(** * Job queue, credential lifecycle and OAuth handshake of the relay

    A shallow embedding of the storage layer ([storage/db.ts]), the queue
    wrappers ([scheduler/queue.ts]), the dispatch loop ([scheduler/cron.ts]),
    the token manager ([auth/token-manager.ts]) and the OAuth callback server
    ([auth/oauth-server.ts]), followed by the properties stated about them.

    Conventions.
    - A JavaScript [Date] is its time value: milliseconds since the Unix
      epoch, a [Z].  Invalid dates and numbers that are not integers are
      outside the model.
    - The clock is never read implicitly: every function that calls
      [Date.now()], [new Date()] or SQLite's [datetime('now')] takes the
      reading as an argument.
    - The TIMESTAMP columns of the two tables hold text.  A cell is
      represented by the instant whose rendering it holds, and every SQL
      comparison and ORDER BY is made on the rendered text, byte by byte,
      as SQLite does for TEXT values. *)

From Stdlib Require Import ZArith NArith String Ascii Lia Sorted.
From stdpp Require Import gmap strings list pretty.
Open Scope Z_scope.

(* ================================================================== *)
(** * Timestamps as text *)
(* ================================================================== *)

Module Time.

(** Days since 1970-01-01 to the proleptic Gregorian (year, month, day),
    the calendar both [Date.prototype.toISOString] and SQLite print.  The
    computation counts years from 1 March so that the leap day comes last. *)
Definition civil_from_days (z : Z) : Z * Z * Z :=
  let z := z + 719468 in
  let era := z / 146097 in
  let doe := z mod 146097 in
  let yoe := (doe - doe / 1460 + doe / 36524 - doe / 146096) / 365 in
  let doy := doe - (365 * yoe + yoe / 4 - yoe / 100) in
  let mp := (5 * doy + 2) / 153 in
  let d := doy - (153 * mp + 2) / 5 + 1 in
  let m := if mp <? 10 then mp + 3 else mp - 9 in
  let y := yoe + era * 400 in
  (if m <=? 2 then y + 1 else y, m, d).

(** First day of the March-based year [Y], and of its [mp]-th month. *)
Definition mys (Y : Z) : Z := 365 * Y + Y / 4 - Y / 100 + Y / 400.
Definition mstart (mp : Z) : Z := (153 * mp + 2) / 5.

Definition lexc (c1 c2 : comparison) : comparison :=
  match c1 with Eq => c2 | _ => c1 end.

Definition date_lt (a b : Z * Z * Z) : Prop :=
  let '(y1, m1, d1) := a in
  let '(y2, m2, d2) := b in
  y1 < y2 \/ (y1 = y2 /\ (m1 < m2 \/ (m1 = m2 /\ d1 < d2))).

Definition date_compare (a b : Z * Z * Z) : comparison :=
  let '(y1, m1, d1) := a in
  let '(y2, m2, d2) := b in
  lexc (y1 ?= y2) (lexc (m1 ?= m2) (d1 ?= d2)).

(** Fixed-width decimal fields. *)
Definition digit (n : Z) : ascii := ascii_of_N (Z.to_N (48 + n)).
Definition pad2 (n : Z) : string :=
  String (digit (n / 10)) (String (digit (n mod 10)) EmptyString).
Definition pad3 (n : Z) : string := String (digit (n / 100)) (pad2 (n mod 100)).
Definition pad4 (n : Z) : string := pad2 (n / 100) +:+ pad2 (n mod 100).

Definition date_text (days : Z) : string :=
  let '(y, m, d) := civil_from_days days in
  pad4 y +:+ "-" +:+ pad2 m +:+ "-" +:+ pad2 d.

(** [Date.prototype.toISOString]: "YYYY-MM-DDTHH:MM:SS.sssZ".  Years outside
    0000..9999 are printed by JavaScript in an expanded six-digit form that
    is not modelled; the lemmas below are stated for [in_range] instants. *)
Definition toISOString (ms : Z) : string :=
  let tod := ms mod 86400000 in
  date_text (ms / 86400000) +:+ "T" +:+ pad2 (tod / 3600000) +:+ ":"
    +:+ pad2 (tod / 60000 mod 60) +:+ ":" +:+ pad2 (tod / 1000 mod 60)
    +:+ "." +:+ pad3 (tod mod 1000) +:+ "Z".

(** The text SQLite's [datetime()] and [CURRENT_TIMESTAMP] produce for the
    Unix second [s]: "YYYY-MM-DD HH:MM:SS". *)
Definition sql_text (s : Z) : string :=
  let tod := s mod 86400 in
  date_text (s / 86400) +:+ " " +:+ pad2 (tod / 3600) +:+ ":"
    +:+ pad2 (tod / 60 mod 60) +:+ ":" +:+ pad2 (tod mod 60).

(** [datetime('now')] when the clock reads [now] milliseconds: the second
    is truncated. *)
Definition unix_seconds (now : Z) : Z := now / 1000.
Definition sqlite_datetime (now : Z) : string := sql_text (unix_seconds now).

(Problem requirements): Please transcribe the data above without changes, from its first line to its "[Date.now()], [new Date()]" line, and leave out anything past that.

(Reply to the exercise):
(** * Job queue, credential lifecycle and OAuth handshake of the relay

    A shallow embedding of the storage layer ([storage/db.ts]), the queue
    wrappers ([scheduler/queue.ts]), the dispatch loop ([scheduler/cron.ts]),
    the token manager ([auth/token-manager.ts]) and the OAuth callback server
    ([auth/oauth-server.ts]), followed by the properties stated about them.

    Conventions.
    - A JavaScript [Date] is its time value: milliseconds since the Unix
      epoch, a [Z].  Invalid dates and numbers that are not integers are
      outside the model.
    - The clock is never read implicitly: every function that calls
      [Date.now()], [new Date()] or SQLite's [datetime('now')] takes the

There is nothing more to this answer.